What is needed:
From the entries that follow, reproduce exactly and only the lines from the line with "(** A row of" to the line with "assert (Hsolid' : forall", endpoints included.

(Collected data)

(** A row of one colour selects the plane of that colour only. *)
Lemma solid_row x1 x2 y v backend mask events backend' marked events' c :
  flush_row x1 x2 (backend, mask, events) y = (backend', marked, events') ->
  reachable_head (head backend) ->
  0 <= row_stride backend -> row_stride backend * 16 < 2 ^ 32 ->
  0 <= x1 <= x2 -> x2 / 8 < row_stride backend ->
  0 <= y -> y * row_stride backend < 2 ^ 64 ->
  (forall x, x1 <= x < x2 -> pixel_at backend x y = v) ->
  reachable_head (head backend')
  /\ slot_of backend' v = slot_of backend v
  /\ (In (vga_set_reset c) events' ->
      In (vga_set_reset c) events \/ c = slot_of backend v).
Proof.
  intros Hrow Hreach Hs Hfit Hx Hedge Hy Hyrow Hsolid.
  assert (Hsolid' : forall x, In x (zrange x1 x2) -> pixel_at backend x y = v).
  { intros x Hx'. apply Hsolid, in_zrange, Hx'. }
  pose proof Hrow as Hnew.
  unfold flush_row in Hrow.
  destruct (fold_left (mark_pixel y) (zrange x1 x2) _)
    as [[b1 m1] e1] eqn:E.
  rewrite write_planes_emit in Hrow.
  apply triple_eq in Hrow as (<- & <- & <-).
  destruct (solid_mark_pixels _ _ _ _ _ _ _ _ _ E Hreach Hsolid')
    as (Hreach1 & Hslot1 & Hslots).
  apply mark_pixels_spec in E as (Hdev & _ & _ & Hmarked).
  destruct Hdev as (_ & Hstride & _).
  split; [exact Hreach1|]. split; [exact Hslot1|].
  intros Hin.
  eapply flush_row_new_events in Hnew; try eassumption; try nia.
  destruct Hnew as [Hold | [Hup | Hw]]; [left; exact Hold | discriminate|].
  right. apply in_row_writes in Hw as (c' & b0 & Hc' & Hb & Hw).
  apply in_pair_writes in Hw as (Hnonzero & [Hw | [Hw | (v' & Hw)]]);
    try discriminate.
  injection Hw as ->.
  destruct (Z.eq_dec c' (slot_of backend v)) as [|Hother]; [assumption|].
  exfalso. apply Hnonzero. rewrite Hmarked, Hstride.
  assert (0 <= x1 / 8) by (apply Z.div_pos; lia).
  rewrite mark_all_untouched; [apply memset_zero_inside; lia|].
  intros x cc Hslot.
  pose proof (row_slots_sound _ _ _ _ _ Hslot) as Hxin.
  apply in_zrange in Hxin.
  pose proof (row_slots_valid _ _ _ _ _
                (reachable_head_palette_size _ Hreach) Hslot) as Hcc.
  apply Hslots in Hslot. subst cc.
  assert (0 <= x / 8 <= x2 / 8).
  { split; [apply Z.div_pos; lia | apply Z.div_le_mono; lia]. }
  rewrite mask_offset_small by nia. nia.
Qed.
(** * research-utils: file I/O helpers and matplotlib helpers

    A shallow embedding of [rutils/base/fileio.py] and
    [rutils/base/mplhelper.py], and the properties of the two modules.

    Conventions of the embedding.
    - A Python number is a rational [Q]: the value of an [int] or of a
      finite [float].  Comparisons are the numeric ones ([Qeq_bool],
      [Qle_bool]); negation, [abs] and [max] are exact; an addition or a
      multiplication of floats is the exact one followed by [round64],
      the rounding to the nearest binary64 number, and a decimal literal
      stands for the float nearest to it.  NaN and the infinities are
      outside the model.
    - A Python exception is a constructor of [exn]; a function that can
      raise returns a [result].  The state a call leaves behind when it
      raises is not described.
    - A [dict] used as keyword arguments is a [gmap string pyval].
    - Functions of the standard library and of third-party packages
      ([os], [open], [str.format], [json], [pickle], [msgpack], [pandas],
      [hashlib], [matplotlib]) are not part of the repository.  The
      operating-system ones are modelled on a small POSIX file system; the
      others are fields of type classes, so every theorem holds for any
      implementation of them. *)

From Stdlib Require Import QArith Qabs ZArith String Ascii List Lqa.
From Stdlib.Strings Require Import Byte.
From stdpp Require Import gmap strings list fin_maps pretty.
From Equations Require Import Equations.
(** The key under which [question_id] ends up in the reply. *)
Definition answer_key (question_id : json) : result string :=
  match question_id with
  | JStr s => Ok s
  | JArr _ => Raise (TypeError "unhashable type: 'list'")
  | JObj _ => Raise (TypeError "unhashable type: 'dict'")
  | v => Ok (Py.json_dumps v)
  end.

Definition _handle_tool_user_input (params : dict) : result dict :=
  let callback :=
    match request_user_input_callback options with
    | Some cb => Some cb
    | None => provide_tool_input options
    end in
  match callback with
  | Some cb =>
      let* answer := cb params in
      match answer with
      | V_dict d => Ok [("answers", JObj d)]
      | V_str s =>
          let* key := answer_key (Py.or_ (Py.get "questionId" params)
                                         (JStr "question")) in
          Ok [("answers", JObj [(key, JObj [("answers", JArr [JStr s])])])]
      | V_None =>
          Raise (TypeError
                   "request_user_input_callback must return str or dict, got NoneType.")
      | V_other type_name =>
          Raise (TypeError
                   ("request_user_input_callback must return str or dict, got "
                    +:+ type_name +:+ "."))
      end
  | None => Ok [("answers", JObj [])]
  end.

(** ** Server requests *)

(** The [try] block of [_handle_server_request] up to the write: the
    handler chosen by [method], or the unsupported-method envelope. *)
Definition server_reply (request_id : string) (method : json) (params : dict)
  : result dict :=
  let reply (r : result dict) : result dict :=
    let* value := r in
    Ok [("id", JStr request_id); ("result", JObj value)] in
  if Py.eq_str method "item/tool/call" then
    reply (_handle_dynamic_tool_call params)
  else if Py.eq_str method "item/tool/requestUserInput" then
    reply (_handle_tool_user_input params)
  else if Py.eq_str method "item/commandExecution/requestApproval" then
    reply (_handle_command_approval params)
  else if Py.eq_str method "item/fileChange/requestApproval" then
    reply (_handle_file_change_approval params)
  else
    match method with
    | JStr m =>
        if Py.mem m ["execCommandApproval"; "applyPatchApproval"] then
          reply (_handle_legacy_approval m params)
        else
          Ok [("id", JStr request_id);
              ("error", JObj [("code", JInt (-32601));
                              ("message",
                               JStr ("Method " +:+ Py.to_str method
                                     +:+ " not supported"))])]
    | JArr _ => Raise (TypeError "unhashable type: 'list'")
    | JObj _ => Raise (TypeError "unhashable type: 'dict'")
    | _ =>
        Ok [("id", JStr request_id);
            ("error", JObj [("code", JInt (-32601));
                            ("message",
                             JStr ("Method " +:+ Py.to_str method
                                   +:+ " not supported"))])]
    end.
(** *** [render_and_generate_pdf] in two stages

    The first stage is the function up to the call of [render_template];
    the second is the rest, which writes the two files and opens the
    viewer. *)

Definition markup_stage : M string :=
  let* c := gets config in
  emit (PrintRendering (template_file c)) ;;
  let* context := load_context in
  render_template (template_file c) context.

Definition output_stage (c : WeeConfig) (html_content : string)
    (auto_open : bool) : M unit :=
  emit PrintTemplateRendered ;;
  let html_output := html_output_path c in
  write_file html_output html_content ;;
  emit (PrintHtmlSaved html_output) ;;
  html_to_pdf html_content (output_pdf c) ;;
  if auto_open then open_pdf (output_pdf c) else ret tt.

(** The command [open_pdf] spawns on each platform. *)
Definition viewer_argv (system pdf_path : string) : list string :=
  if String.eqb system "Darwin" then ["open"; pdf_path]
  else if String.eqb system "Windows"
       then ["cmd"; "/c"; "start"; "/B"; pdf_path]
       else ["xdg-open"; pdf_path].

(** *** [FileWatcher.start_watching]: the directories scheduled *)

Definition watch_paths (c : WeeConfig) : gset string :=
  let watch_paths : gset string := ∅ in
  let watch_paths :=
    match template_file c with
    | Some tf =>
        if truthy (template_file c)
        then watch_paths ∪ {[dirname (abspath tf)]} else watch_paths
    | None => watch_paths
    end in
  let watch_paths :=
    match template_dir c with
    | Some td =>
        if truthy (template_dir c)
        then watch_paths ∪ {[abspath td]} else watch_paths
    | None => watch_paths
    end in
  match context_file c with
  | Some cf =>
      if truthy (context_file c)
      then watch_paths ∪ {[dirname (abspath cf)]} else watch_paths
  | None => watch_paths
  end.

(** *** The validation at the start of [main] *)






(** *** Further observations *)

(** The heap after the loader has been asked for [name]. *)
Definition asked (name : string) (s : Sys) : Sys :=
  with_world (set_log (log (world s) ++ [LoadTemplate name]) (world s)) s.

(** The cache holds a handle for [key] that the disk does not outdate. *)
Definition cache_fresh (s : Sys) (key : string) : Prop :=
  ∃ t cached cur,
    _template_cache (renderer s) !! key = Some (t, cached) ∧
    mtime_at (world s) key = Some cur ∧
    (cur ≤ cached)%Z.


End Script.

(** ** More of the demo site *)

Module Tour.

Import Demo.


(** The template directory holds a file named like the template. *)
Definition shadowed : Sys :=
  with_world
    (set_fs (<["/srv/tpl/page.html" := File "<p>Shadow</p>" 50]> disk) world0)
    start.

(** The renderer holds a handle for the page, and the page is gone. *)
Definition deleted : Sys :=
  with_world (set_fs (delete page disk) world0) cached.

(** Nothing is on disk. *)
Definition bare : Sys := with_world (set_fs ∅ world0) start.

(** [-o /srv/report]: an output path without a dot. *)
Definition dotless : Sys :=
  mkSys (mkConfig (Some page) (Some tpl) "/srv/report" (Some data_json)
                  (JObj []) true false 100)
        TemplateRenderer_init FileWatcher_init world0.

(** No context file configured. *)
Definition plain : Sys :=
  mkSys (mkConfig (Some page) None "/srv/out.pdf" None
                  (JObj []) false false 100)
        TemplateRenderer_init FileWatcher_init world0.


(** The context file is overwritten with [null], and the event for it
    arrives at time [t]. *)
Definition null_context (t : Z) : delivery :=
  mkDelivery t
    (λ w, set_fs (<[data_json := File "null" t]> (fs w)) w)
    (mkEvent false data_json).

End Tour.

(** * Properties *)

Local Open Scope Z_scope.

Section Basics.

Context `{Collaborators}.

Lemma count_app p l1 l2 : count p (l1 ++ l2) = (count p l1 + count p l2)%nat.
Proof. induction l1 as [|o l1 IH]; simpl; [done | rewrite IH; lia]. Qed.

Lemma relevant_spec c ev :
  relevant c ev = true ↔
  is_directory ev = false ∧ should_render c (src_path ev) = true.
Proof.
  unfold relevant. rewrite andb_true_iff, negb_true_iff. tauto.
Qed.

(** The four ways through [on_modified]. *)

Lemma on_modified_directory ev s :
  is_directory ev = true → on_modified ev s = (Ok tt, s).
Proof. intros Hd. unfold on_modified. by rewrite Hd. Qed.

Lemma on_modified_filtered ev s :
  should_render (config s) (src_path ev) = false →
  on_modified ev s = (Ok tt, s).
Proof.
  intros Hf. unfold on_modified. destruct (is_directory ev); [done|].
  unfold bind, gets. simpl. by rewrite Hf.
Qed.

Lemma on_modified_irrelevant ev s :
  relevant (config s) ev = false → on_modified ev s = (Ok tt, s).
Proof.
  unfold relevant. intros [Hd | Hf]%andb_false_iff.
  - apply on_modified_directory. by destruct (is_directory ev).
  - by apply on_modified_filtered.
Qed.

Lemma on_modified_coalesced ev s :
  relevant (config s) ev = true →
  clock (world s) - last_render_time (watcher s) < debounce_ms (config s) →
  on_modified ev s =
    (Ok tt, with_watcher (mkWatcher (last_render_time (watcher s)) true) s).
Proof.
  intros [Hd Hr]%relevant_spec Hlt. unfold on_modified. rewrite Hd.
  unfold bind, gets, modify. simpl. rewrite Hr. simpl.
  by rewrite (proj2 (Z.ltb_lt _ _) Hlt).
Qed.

---

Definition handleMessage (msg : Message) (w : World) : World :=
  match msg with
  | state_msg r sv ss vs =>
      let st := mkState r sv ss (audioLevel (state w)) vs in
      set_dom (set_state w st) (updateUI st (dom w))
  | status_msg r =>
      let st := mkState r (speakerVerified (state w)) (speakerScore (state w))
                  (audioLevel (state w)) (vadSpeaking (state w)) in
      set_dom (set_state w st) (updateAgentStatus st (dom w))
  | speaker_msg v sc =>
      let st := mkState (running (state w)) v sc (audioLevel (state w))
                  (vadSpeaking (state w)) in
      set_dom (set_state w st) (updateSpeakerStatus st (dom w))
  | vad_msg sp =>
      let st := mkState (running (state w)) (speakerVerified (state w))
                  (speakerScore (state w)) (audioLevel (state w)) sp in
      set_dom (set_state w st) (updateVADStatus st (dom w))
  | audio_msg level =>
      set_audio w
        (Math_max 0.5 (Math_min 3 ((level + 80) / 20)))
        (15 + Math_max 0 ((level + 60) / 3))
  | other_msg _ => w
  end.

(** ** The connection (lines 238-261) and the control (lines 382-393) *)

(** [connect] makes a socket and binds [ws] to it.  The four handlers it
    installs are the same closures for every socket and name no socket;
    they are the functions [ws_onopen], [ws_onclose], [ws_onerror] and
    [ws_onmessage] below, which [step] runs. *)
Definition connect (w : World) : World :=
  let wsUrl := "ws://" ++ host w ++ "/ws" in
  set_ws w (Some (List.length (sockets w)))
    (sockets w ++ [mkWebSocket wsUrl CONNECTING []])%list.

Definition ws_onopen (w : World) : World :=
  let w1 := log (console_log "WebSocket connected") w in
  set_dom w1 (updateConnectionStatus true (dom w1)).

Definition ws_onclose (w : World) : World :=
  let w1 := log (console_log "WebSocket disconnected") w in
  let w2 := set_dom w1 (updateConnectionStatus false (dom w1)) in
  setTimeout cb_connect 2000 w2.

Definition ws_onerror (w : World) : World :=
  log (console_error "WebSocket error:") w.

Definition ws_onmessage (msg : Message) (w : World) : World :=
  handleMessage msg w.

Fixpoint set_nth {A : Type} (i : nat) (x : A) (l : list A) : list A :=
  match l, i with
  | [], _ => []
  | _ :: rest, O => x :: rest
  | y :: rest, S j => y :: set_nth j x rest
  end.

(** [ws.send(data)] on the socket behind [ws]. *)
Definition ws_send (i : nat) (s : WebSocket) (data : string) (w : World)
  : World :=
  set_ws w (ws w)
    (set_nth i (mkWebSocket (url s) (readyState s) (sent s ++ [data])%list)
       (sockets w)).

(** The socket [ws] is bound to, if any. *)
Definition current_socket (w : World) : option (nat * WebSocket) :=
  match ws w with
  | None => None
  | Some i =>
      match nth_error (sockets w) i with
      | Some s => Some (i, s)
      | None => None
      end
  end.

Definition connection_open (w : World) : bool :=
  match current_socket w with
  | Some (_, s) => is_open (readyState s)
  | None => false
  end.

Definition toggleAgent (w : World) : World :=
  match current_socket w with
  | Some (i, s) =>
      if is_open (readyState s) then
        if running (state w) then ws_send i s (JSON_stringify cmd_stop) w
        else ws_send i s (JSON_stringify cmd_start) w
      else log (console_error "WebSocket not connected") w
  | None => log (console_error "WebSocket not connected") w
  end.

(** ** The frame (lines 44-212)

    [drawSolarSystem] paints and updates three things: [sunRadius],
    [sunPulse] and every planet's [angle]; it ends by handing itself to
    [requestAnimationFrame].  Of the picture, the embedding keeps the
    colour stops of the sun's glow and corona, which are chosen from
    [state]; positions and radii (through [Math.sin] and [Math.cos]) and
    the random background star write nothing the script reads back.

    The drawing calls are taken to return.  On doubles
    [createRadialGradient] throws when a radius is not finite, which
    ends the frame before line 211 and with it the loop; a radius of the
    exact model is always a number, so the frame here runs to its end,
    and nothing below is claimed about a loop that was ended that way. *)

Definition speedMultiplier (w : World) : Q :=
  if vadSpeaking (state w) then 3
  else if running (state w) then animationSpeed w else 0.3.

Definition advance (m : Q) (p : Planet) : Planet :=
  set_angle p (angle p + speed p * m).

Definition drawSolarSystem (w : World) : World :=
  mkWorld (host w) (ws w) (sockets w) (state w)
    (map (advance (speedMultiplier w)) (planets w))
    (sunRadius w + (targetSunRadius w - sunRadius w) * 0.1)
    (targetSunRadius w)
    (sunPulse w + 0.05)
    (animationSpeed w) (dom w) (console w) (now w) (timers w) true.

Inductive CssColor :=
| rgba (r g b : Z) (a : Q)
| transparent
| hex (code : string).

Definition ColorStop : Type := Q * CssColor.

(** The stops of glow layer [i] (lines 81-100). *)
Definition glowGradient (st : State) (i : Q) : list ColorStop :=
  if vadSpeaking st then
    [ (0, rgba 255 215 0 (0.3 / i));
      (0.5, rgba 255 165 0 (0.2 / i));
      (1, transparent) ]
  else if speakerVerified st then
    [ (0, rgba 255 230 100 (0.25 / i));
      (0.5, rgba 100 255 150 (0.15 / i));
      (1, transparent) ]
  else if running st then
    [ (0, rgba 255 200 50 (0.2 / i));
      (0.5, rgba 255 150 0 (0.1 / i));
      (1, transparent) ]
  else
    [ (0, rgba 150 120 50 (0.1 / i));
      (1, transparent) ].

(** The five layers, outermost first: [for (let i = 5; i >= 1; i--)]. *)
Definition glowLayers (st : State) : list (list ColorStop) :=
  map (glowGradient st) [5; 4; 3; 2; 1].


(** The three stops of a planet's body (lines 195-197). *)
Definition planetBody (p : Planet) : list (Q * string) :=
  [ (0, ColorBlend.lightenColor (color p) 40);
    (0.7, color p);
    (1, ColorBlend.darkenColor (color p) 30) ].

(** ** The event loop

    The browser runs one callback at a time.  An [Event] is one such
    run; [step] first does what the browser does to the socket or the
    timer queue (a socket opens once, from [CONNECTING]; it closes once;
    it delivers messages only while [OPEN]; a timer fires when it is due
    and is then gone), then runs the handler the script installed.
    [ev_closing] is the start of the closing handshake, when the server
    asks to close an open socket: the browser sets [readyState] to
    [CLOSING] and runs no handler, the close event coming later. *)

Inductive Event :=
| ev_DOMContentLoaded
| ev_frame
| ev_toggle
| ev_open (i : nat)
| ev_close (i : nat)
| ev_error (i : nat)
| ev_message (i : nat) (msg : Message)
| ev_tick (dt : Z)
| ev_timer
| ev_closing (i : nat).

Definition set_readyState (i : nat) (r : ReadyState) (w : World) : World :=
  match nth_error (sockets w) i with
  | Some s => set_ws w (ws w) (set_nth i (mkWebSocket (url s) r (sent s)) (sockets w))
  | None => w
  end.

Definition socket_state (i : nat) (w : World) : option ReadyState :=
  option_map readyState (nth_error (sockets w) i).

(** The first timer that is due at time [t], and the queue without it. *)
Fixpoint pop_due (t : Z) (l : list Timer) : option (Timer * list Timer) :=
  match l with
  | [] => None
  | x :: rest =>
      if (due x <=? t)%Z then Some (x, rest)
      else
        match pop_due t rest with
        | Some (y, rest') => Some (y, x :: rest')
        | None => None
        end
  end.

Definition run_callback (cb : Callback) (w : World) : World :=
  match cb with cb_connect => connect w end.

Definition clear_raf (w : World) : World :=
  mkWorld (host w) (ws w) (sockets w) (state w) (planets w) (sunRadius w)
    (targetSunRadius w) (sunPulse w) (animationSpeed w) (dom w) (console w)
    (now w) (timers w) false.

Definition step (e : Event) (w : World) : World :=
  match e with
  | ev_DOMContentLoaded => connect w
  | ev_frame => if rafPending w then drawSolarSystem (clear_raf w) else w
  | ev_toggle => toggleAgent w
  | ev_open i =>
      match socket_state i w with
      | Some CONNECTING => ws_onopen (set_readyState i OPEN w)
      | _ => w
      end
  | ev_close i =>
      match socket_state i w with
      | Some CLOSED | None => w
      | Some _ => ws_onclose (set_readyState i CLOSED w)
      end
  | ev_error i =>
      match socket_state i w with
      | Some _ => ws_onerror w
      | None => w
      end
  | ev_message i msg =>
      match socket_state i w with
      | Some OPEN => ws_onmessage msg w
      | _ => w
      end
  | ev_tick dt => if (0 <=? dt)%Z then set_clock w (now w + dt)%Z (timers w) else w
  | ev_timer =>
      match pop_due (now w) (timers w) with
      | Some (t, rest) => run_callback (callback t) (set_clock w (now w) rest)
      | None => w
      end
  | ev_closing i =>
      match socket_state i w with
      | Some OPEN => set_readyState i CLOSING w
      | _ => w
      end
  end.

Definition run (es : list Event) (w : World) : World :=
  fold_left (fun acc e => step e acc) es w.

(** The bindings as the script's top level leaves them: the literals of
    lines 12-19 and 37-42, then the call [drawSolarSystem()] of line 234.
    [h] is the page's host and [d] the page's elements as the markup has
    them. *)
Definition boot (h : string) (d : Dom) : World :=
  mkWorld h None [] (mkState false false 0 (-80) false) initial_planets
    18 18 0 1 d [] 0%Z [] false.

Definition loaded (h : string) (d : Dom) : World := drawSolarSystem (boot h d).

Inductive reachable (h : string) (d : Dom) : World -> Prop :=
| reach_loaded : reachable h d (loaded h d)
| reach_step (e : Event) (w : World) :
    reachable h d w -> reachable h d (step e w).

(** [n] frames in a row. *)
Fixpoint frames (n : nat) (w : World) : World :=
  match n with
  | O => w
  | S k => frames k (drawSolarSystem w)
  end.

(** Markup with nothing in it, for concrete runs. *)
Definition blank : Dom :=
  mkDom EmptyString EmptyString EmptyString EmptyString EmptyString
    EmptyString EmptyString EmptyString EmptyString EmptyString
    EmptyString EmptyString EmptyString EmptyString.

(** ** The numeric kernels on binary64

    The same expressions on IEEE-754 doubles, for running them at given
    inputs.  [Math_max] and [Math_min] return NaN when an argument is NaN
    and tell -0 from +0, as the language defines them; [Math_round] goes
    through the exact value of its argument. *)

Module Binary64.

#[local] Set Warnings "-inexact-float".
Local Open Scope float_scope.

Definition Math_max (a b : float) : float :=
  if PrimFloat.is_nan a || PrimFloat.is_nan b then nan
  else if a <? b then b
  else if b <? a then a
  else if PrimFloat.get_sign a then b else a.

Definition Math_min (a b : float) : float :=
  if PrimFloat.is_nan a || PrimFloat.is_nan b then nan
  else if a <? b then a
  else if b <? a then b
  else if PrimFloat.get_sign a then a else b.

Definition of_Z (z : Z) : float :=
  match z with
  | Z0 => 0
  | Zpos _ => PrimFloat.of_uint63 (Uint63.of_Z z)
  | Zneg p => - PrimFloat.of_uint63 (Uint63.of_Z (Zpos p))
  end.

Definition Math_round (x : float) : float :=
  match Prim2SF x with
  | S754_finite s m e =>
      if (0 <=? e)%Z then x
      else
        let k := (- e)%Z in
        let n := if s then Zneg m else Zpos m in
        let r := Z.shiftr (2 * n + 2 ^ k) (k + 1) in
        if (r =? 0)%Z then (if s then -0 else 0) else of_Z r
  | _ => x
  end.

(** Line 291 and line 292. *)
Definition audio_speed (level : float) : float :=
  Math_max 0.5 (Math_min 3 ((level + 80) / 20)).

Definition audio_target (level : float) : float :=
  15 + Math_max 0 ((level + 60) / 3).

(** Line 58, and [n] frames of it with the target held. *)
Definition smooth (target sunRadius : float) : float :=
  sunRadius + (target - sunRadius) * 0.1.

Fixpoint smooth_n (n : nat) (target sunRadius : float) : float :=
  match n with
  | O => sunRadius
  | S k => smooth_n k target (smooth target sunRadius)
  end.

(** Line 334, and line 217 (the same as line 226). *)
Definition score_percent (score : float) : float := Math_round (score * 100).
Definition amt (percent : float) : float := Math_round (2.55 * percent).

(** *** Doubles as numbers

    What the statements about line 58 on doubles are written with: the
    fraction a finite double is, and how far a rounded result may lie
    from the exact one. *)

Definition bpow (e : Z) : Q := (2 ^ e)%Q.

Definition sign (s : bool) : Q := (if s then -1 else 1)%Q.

Worked solution:
(** A row of one colour selects the plane of that colour only. *)
Lemma solid_row x1 x2 y v backend mask events backend' marked events' c :
  flush_row x1 x2 (backend, mask, events) y = (backend', marked, events') ->
  reachable_head (head backend) ->
  0 <= row_stride backend -> row_stride backend * 16 < 2 ^ 32 ->
  0 <= x1 <= x2 -> x2 / 8 < row_stride backend ->
  0 <= y -> y * row_stride backend < 2 ^ 64 ->
  (forall x, x1 <= x < x2 -> pixel_at backend x y = v) ->
  reachable_head (head backend')
  /\ slot_of backend' v = slot_of backend v
  /\ (In (vga_set_reset c) events' ->
      In (vga_set_reset c) events \/ c = slot_of backend v).
Proof.
  intros Hrow Hreach Hs Hfit Hx Hedge Hy Hyrow Hsolid.
  assert (Hsolid' : forall x, In x (zrange x1 x2) -> pixel_at backend x y = v).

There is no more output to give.